Andrew Young and Stefaan Verhulst at The Conversation: “…Without question, the increased use of data poses unique risks for and responsibilities to children. While practitioners may have well-intended purposes to leverage data for and about children, the data systems used are often designed with (consenting) adults in mind without a focus on the unique needs and vulnerabilities of children. This can lead to the collection of inaccurate and unreliable data as well as the inappropriate and potentially harmful use of data for and about children….

Research undertaken in the context of the RD4C initiative uncovered the following trends and realities. These issues make clear why we need a dedicated data responsibility approach for children.

  • Today’s children are the first generation growing up at a time of rapid datafication where almost all aspects of their lives, both on and off-line, are turned into data points. An entire generation of young people is being datafied – often starting even before birth. Every year the average child will have more data collected about them in their lifetime than would a similar child born any year prior. The potential uses of such large volumes of data and the impact on children’s lives are unpredictable, and could potentially be used against them.
  • Children typically do not have full agency to make decisions about their participation in programs or services which may generate and record personal data. Children may also lack the understanding to assess a decision’s purported risks and benefits. Privacy terms and conditions are often barely understood by educated adults, let alone children. As a result, there is a higher duty of care for children’s data.
  • Disaggregating data according to socio-demographic characteristics can improve service delivery and assist with policy development. However, it also creates risks for group privacy. Children can be identified, exposing them to possible harms. Disaggregated data for groups such as child-headed households and children experiencing gender-based violence can put vulnerable communities and children at risk. Data about children’s location itself can be risky, especially if they have some additional vulnerability that could expose them to harm.
  • Mishandling data can cause children to lose trust in institutions that deliver essential services including vaccines, medicine, and nutrition supplies. For organizations dealing with child well-being, these retreats can have severe consequences. Distrust can cause families and children to refuse health, education, child protection and other public services. Such privacy protective behavior can impact children throughout the course of their lifetime, and potentially exacerbate existing inequities and vulnerabilities.
  • As volumes of collected and stored data increase, obligations and protections traditionally put in place for children may be difficult or impossible to uphold. The interests of children are not always prioritized when organizations define their legitimate interest to access or share personal information of children. The immediate benefit of a service provided does not always justify the risk or harm that might be caused by it in the future. Data analysis may be undertaken by people who do not have expertise in the area of child rights, as opposed to traditional research where practitioners are specifically educated in child subject research. Similarly, service providers collecting children’s data are not always specially trained to handle it, as international standards recommend.
  • Recent events around the world reveal the promise and pitfalls of algorithmic decision-making. While it can expedite certain processes, algorithms and their inferences can possess biases that can have adverse effects on people, for example those seeking medical care and attempting to secure jobs. The danger posed by algorithmic bias is especially pronounced for children and other vulnerable populations. These groups often lack the awareness or resources necessary to respond to instances of bias or to rectify any misconceptions or inaccuracies in their data.
  • Many of the children served by child welfare organizations have suffered trauma. Whether physical, social, emotional in nature, repeatedly making children register for services or provide confidential personal information can amount to revictimization – re-exposing them to traumas or instigating unwarranted feelings of shame and guilt.

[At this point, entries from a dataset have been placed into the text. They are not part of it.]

(* ===== verification/Cert.v ===== *)
(** Certificates for federation: [GenerateEd25519Cert] of [internal/security/tls.go]
    and the command cert ([internal/cli/cert.go]). *)
From Stdlib Require Import Ascii.
From stdpp Require Import base list strings gmap sets.
From S2P Require Import Prelude GoStrings Json A2A GoTime GoFS GoTree GoExec GoPath GoFlag GoFmt Console Assets.

Open Scope string_scope.
Open Scope Z_scope.
Open Scope list_scope.

(** * Key pairs *)

(** What a certificate is made from: times relative to now, the second in years,
    months and days. *)
Record template := Template {
  ct_CommonName : string; ct_Organization : list string;
  ct_NotBefore : Z; ct_NotAfter : Z * Z * Z;
  ct_DigitalSignature : bool; ct_ServerAuth : bool; ct_ClientAuth : bool;
  ct_BasicConstraintsValid : bool; ct_IsCA : bool;
  ct_DNSNames : list string; ct_IPAddresses : list string }.

(** Packages [crypto/ed25519], [crypto/x509] and [encoding/pem] with the random
    source: every step may fail. [key_of] and [serial_of] are what a draw at a state
    of the files gives. *)
Class Crypto := {
  keys : Type;
  GenerateKey : tree → result goerror keys;
  random_serial : tree → result goerror Z;
  CreateCertificate : Z → template → keys → result goerror string;
  MarshalPKCS8PrivateKey : keys → result goerror string;
  EncodeToMemory : string → string → string }.

Section cert.
Context `{Crypto} `{System}.

(* src/internal/security/tls.go:211-225 (GenerateEd25519Cert) *)
Definition cert_template (commonName : string) : template :=
  Template commonName ["a2abridge"] (- (60 * minute)) (10, 0, 0) true true true true false
    [commonName; "localhost"] ["127.0.0.1"; "::1"].

(** the encoded certificate and the keys it was made with *)
(* src/internal/security/tls.go:199-229 (GenerateEd25519Cert) *)
Definition new_certificate (commonName : string) (t : tree) : result goerror (string * keys) :=
  match GenerateKey t with
  | Err e => Err (wrapf "ed25519 gen: " e)
  | Ok priv =>
      match random_serial t with
      | Err e => Err (wrapf "serial gen: " e)
      | Ok serial =>
          match CreateCertificate serial (cert_template commonName) priv with
          | Err e => Err (wrapf "sign: " e)
          | Ok der => Ok (der, priv)
          end
      end
  end.

(** the paths of the two files *)
(* src/internal/security/tls.go (GenerateEd25519Cert) *)
Definition GenerateEd25519Cert (dir commonName : string) : ST tree (result goerror (string * string)) := λ t,
  match make_dirs dir t with
  | (Some e, t) => (Err e, t)
  | (None, t) =>
      match new_certificate commonName t with
      | Err e => (Err e, t)
      | Ok (der, priv) =>
          let certPath := Join [dir; "cert.pem"] in
          let keyPath := Join [dir; "key.pem"] in
          match write_file certPath (EncodeToMemory "CERTIFICATE" der) 420 t with
          | (Some e, t) => (Err e, t)
          | (None, t) =>
              match MarshalPKCS8PrivateKey priv with
              | Err e => (Err e, t)
              | Ok keyDER =>
                  match write_file keyPath (EncodeToMemory "PRIVATE KEY" keyDER) 384 t with
                  | (Some e, t) => (Err e, t)
                  | (None, t) => (Ok (certPath, keyPath), t)
                  end
              end
          end
      end
  end.

(** * The command *)

(* src/internal/cli/cert.go (printCertUsage) *)
Definition printCertUsage (s : stream) : IOW unit :=
  print_lines s ["Usage: a2abridge cert <action> [flags]"; ""; "Actions:";
    "  generate   Create an ed25519 self-signed cert + key for federation"].

(** the name given, or that of the host *)
(* src/internal/cli/cert.go:63-71 (certGenerate) *)
Definition common_name (cn : string) : string :=
  if negb (String.eqb cn "") then cn else match Hostname with Ok host => host | Err _ => "a2abridge-peer" end.

Definition tls_dir (home : string) : string := Join [home; ".a2abridge"; "tls"].

(* src/internal/cli/cert.go:53-54 (certGenerate) *)
Definition cert_flags : flag_decls := [("cn", false); ("dir", false)].

(* src/internal/cli/cert.go:83-95 (certGenerate) *)
Definition generate_into (dir cn : string) : IOW Z :=
  r ← on_tree (GenerateEd25519Cert dir cn);
  match r with
  | Err e => _ ← err ("cert generate: " +:+ e_text e); mret 1
  | Ok (certPath, keyPath) =>
      _ ← print_lines Stdout ["generated ed25519 cert + key for " +:+ Quote cn; "  cert: " +:+ certPath; "  key:  " +:+ keyPath; "";
        "Wire it into your bridge by setting in ~/.claude/settings.json mcpServers.a2a.env:";
        "  A2A_TLS_CERT=" +:+ certPath; "  A2A_TLS_KEY=" +:+ keyPath;
        "  A2A_TRUST_ROOTS=" +:+ certPath +:+ "   # add peer certs as a colon-separated list"];
      mret 0
  end.

(* src/internal/cli/cert.go (certGenerate) *)
Definition certGenerate (args : list string) : IOW Z :=
  with_flags "cert generate" (default_usage "cert generate") cert_flags args (λ values _,
    let cn := common_name (flag values "cn" "") in
    let out := flag values "dir" "" in
    if negb (String.eqb out "") then generate_into out cn else
    match UserHomeDir with
    | Err e => _ ← err ("cert generate: home dir: " +:+ e_text e); mret 1
    | Ok home => generate_into (tls_dir home) cn
    end).

(* src/internal/cli/cert.go (RunCert) *)
Definition RunCert (args : list string) : IOW Z :=
  match args with
  | [] => _ ← printCertUsage Stderr; mret 2
  | action :: rest =>
      if String.eqb action "-h" || String.eqb action "--help" then _ ← printCertUsage Stdout; mret 0
      else if String.eqb action "generate" then certGenerate rest
      else _ ← err ("a2abridge cert: unknown action " +:+ Quote action); _ ← err ""; _ ← printCertUsage Stderr; mret 2
  end.
End cert.

(** * A certificate and its key *)

Section pair.
Context `{Crypto} `{System}.


End pair.

(** ** What does not hold *)

Definition sample_crypto : Crypto := {|
  keys := unit; GenerateKey _ := Ok tt; random_serial _ := Ok 7; CreateCertificate _ _ _ := Ok "der";
  MarshalPKCS8PrivateKey _ := Ok "pkcs8"; EncodeToMemory kind x := kind +:+ ":" +:+ x |}.

Definition old_pair (fault : string → option string) : tree :=
  Tree (FS {[ "/d/cert.pem" := File 420 "old cert"; "/d/key.pem" := File 420 "old key" ]} (λ _, false) fault (λ _, false)) ∅ (λ _, false) (λ _, None).

(** A key file that is there keeps its mode: a new key is as readable as the old
    one was. *)
Lemma key_keeps_mode :
  files (t_fs (@GenerateEd25519Cert sample_crypto sample_system "/d" "peer" (old_pair (λ _, None))).2) !! "/d/key.pem" =
    Some (File 420 "PRIVATE KEY:pkcs8").
Proof. vm_compute. reflexivity. Qed.

(** When the key cannot be written the certificate is already replaced, and no
    longer fits the key. *)
Lemma cert_without_key :
  let fault p := if String.eqb p "/d/key.pem" then Some "" else None in
  let r := @GenerateEd25519Cert sample_crypto sample_system "/d" "peer" (old_pair fault) in
  is_ok r.1 = false ∧ files (t_fs r.2) !! "/d/cert.pem" = Some (File 420 "CERTIFICATE:der") ∧
  files (t_fs r.2) !! "/d/key.pem" = Some (File 420 "").
Proof. vm_compute. done. Qed.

These trends and realities make clear the need for new approaches for maximizing the value of data to improve children’s lives, while mitigating the risks posed by our increasingly datafied society….(More)”.

People learn in different ways. The way we teach should reflect that


Article by Jason Williams-Bellamy and Beth Simone Noveck: “There’s never been more hybrid learning in the public sector than today…

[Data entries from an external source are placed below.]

(** * mcp-mermaid-validator: the [validateMermaid] tool handler of src/main.ts

    The handler spawns the Mermaid CLI, pipes the diagram to it, collects
    what the child writes on stdout and stderr, and turns the way the child
    ends into a tool response.  The development below embeds the handler as
    a program in a small monad (an action log, exceptions, and a computation
    that may stay suspended on its [await]), runs it against an explicit
    description of what the child process does, and proves the properties
    the specification states about it.  A second model, [Server], runs the
    same handler inside the server process, where the child may come
    without streams and where an error event may find no listener.

    Conventions.
    - A JavaScript string is a Rocq [string] holding the UTF-8 encoding of
      the text; a [Buffer] is a [list byte].
    - [Buffer.toString()] is the WHATWG UTF-8 decoder with replacement;
      [Buffer.from(s)] gives back the bytes of [s].
    - The exit code of the child is a [Z]. *)

From Stdlib Require Import List Strings.String Strings.Ascii Strings.Byte ZArith NArith Bool Lia.
From Stdlib Require Import DecimalString DecimalPos DecimalZ.
Import ListNotations.

Local Open Scope string_scope.
Local Open Scope list_scope.

(* ===================================================================== *)
(** ** Runtime primitives used by the handler *)
(* ===================================================================== *)

Module JS.

Definition Buffer := list byte.

(** *** [Buffer.concat] *)

Definition Buffer_concat (chunks : list Buffer) : Buffer := List.concat chunks.

(** *** [Buffer.from(string)] *)

Definition Buffer_from (s : string) : Buffer := list_byte_of_string s.

(** *** [buf.toString()]: UTF-8 decoding with U+FFFD replacement

    The decoder is the WHATWG one: [needed] continuation bytes are still
    expected, the next one has to lie in [[lower, upper]], and [pending]
    holds the bytes of the sequence read so far.  An ill-formed sequence is
    replaced by U+FFFD (EF BF BD) and the offending byte is read again as a
    lead byte. *)

Record Utf8Decoder := mkUtf8 {
  needed : nat;
  lower : N;
  upper : N;
  pending : list byte
}.

Definition utf8_idle : Utf8Decoder := mkUtf8 0 0x80 0xBF [].

Definition replacement : list byte := [xef; xbf; xbd].

Definition in_range (lo hi n : N) : bool := ((lo <=? n) && (n <=? hi))%N.

Definition utf8_lead (b : byte) : Utf8Decoder * list byte :=
  let n := Byte.to_N b in
  if (n <=? 0x7F)%N then (utf8_idle, [b])
  else if in_range 0xC2 0xDF n then (mkUtf8 1 0x80 0xBF [b], [])
  else if (n =? 0xE0)%N then (mkUtf8 2 0xA0 0xBF [b], [])
  else if (n =? 0xED)%N then (mkUtf8 2 0x80 0x9F [b], [])
  else if in_range 0xE1 0xEF n then (mkUtf8 2 0x80 0xBF [b], [])
  else if (n =? 0xF0)%N then (mkUtf8 3 0x90 0xBF [b], [])
  else if (n =? 0xF4)%N then (mkUtf8 3 0x80 0x8F [b], [])
  else if in_range 0xF1 0xF3 n then (mkUtf8 3 0x80 0xBF [b], [])
  else (utf8_idle, replacement).
(** * OceanGuard: coastal monitoring backend (app.py)

    A shallow embedding of the time-series pipeline of [app.py]: the
    bounded random-walk generator, the status classifier, the record
    store, the runtime settings, the dummy-mode flag and the
    linear-regression forecast.

    Numbers.  Python floats are modelled by the rationals [Q] with exact
    arithmetic; every finite float is a rational, so comparisons against
    the integer thresholds of the code are exact.  Python ints are [Z].
    [math.sin] is the platform's libm and is taken as a parameter of the
    forecast.  Randomness and the clock are explicit inputs. *)

From Stdlib Require Import ZArith QArith Qround Lia Lqa List String.
From stdpp Require Import base option gmap strings.
Import ListNotations.

Open Scope Q_scope.

(* ------------------------------------------------------------------ *)
(** ** Python built-ins used by the code *)
(* ------------------------------------------------------------------ *)

Module Py.

(** [x < y] and [x <= y] on numbers. *)
Definition ltb (x y : Q) : bool := if Qlt_le_dec x y then true else false.
Definition leb (x y : Q) : bool := if Qlt_le_dec y x then false else true.

(** [min(a, b)] and [max(a, b)]: the first argument is kept unless the
    second is strictly smaller (resp. strictly larger). *)
Definition min (a b : Q) : Q := if ltb b a then b else a.
Definition max (a b : Q) : Q := if ltb a b then b else a.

There are pros and cons in online and in-person training. But some governments are combining both in a hybrid (also known as blended) learning program. According to the Online Learning Consortium, hybrid courses can be either:

  • A classroom course in which online activity is mixed with classroom meetings, replacing a significant portion, but not all face-to-face activity
  • An online course that is supplemented by required face-to-face instruction such as lectures, discussions, or labs.

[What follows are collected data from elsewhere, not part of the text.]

(** * An expiring in-memory key-value cache (package [cache], cache_mutex.go)

    The cache is a Go map from string keys to items guarded by one
    read-write mutex.  The embedding below keeps the shape of the source:

    - the map [items] is a [gmap string (Item T)];
    - every method is a computation in a small state-and-trace monad [M]:
      it receives the cache, returns its result and the new cache, and logs
      the mutex operations and the calls of the eviction callback it makes;
    - [time.Now().UnixNano()] is an explicit argument [now] of every method
      that reads the clock (one argument per reading);
    - the iteration order of [range c.items], which Go leaves unspecified,
      is an explicit argument [order] of [DeleteExpired]. *)

From stdpp Require Import gmap strings list fin_maps.
From Stdlib Require Import ZArith Lia.

Local Open Scope Z_scope.

(** ** Fixed-width integers *)

Module Fixed.

(** The width of [int], [uint] and [uintptr] on the platform. *)
Inductive WordSize := W32 | W64.

Definition word_bits (ws : WordSize) : Z :=
  match ws with W32 => 32 | W64 => 64 end.

(** The integer kinds accepted by the [Numeric] constraint
    ([constraints.Integer]); the floating-point kinds are not modelled. *)
Inductive IntKind :=
| KInt8 | KInt16 | KInt32 | KInt64
| KUint8 | KUint16 | KUint32 | KUint64
| KInt (ws : WordSize) | KUint (ws : WordSize) | KUintptr (ws : WordSize).

Definition bits (k : IntKind) : Z :=
  match k with
  | KInt8 | KUint8 => 8
  | KInt16 | KUint16 => 16
  | KInt32 | KUint32 => 32
  | KInt64 | KUint64 => 64
  | KInt ws | KUint ws | KUintptr ws => word_bits ws
  end.

Definition signed (k : IntKind) : bool :=
  match k with
  | KInt8 | KInt16 | KInt32 | KInt64 | KInt _ => true
  | _ => false
  end.

Definition wrap_unsigned (w z : Z) : Z := z mod 2 ^ w.

Definition wrap_signed (w z : Z) : Z :=
  (z + 2 ^ (w - 1)) mod 2 ^ w - 2 ^ (w - 1).

Definition wrap (k : IntKind) (z : Z) : Z :=
  if signed k then wrap_signed (bits k) z else wrap_unsigned (bits k) z.

Definition min_value (k : IntKind) : Z :=
  if signed k then - 2 ^ (bits k - 1) else 0.

Definition max_value (k : IntKind) : Z :=
  if signed k then 2 ^ (bits k - 1) - 1 else 2 ^ bits k - 1.

(** A value of kind [k]; the arithmetic re-normalises every result. *)
Record fixed (k : IntKind) := Fix { fval : Z }.
Arguments Fix {k} _.
Arguments fval {k} _.

Definition in_range (k : IntKind) (z : Z) : Prop :=
  min_value k <= z <= max_value k.

(** What saturating arithmetic would give instead; used for comparison only. *)
Definition saturate (k : IntKind) (z : Z) : Z :=
  Z.max (min_value k) (Z.min (max_value k) z).

End Fixed.

Export Fixed.

Abbreviation int8 := (fixed KInt8).
Abbreviation uint8 := (fixed KUint8).
Abbreviation int64 := (fixed KInt64).

(** The interface of a value type that Increment and Decrement accept:
    Go's [+] and [-] at that type. *)
Class Numeric (T : Type) := {
  num_add : T -> T -> T;
  num_sub : T -> T -> T
}.

#[export] Instance fixed_Numeric (k : IntKind) : Numeric (fixed k) := {|
  num_add a b := Fix (wrap k (fval a + fval b));
  num_sub a b := Fix (wrap k (fval a - fval b))
|}.

(** Go's zero value of a type ([var ret T]). *)
Class Zero (T : Type) := zero : T.

#[export] Instance fixed_Zero (k : IntKind) : Zero (fixed k) := Fix 0.
#[export] Instance Z_Zero : Zero Z := 0.
#[export] Instance string_Zero : Zero string := EmptyString.

(** ** Time *)

(** [time.Duration] sentinels. *)
Definition NoExpiration : Z := -1.
Definition DefaultExpiration : Z := 0.

(** [time.Now().Add(d).UnixNano()] when the clock reads [now]: an int64 count
    of nanoseconds, which wraps when the instant is past the year 2262. *)
Definition Add_UnixNano (now d : Z) : Z := wrap_signed 64 (now + d).

(** ** Items *)

Record Item (T : Type) := mkItem { Object : T; Expiration : Z }.
Arguments mkItem {T} _ _.
Arguments Object {T} _.
Arguments Expiration {T} _.

(** [func (item *Item[T]) Expired() bool] *)
Definition Expired {T} (item : Item T) (now : Z) : bool :=
  if Expiration item =? 0 then false else now >? Expiration item.

(** The test that Get, get, DeleteExpired and Items inline:
    [item.Expiration > 0 && now > item.Expiration]. *)
Definition expired_inline {T} (item : Item T) (now : Z) : bool :=
  (Expiration item >? 0) && (now >? Expiration item).

(** ** The cache *)

Section Cache.

Context {T : Type}.
(** The type of eviction callbacks, [func(string, *T)]. *)
Context {F : Type}.

Record cache := mkCache {
  defaultExpiration : Z;
  items : gmap string (Item T);
  onEvicted : option F
}.

(** What a method does besides changing the cache. *)
Inductive Event :=
| EvLock                                  (* c.mu.Lock() *)
| EvUnlock                                (* c.mu.Unlock() *)
| EvRLock                                 (* c.mu.RLock() *)
| EvRUnlock                               (* c.mu.RUnlock() *)
| EvEvicted (f : F) (k : string) (v : T)  (* c.onEvicted(k, &v) *)
| EvNilCall.                              (* call of a nil func: panic *)

(** *** The monad of methods *)

Definition M (A : Type) : Type := cache -> A * cache * list Event.

Definition ret {A} (a : A) : M A := fun c => (a, c, []).

Definition bind {A B} (m : M A) (f : A -> M B) : M B := fun c =>
  let r1 := m c in
  let r2 := f r1.1.1 r1.1.2 in
  (r2.1.1, r2.1.2, r1.2 ++ r2.2).

Definition result {A} (r : A * cache * list Event) : A := r.1.1.
Definition state {A} (r : A * cache * list Event) : cache := r.1.2.
Definition trace {A} (r : A * cache * list Event) : list Event := r.2.

Definition emit (e : Event) : M unit := fun c => (tt, c, [e]).
Definition read : M cache := fun c => (c, c, []).
Definition write_items (m : gmap string (Item T)) : M unit := fun c =>
  (tt, mkCache (defaultExpiration c) m (onEvicted c), []).
Definition write_onEvicted (f : option F) : M unit := fun c =>
  (tt, mkCache (defaultExpiration c) (items c) f, []).

Definition Lock : M unit := emit EvLock.
Definition Unlock : M unit := emit EvUnlock.
Definition RLock : M unit := emit EvRLock.
Definition RUnlock : M unit := emit EvRUnlock.

(** [c.onEvicted(k, v)] *)
Definition call_onEvicted (k : string) (v : T) : M unit := fun c =>
  match onEvicted c with
  | Some f => (tt, c, [EvEvicted f k v])
  | None => (tt, c, [EvNilCall])
  end.

End Cache.

Arguments cache : clear implicits.
Arguments Event : clear implicits.
Arguments M : clear implicits.

Declare Scope cache_scope.
Delimit Scope cache_scope with cache.
Notation "x <- m ;; k" := (bind m (fun x => k))
  (at level 100, m at next level, right associativity) : cache_scope.
Notation "m ;;; k" := (bind m (fun _ => k))
  (at level 100, right associativity) : cache_scope.

Local Open Scope cache_scope.

(** ** Errors *)

(** Go's [error] built by [fmt.Errorf]: [None] is [nil]. *)
Definition error : Type := option string.

(** [fmt.Errorf("Item %s already exists", k)]: the spec's KeyExists. *)
Definition KeyExists (k : string) : string :=
  ("Item " +:+ k +:+ " already exists")%string.

(** [fmt.Errorf("Item %s doesn't exist", k)]: KeyNotFound of Replace. *)
Definition KeyNotFound_Replace (k : string) : string :=
  ("Item " +:+ k +:+ " doesn't exist")%string.

(** [fmt.Errorf("Item %s not found", k)]: KeyNotFound of Increment. *)
Definition KeyNotFound_Increment (k : string) : string :=
  ("Item " +:+ k +:+ " not found")%string.

(** [fmt.Errorf("Item not found")]: KeyNotFound of Decrement. *)
Definition KeyNotFound_Decrement : string := "Item not found"%string.

(** ** Methods of [cache[T]] *)

Section Methods.

Context {T : Type} `{!Zero T} {F : Type}.

Local Abbreviation cache := (cache T F).
Local Abbreviation M := (M T F).
Local Abbreviation Event := (Event T F).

A hybrid course can effectively combine the short-term activity of an in-person workshop with the longevity and scale of an online course.

The Digital Leaders program in Israel is a good example of hybrid training. Digital Leaders is a nine-month program designed to train two cohorts of 40 leaders each in digital innovation by means of a regular series of online courses, shared between Israel and a similar program in the UK, interspersed with live workshops. This style of blended learning makes optimal use of participants’ time while also establishing a digital environment and culture among the cohort not seen in traditional programs.

The State government in New Jersey, where I serve as the Chief Innovation Officer, offers a free and publicly accessible online introduction to innovation skills for public servants called the Innovation Skills Accelerator. Those who complete the course become eligible for face-to-face project coaching and we are launching our first skills “bootcamp,” blending online and the face-to-face in Q1 2020.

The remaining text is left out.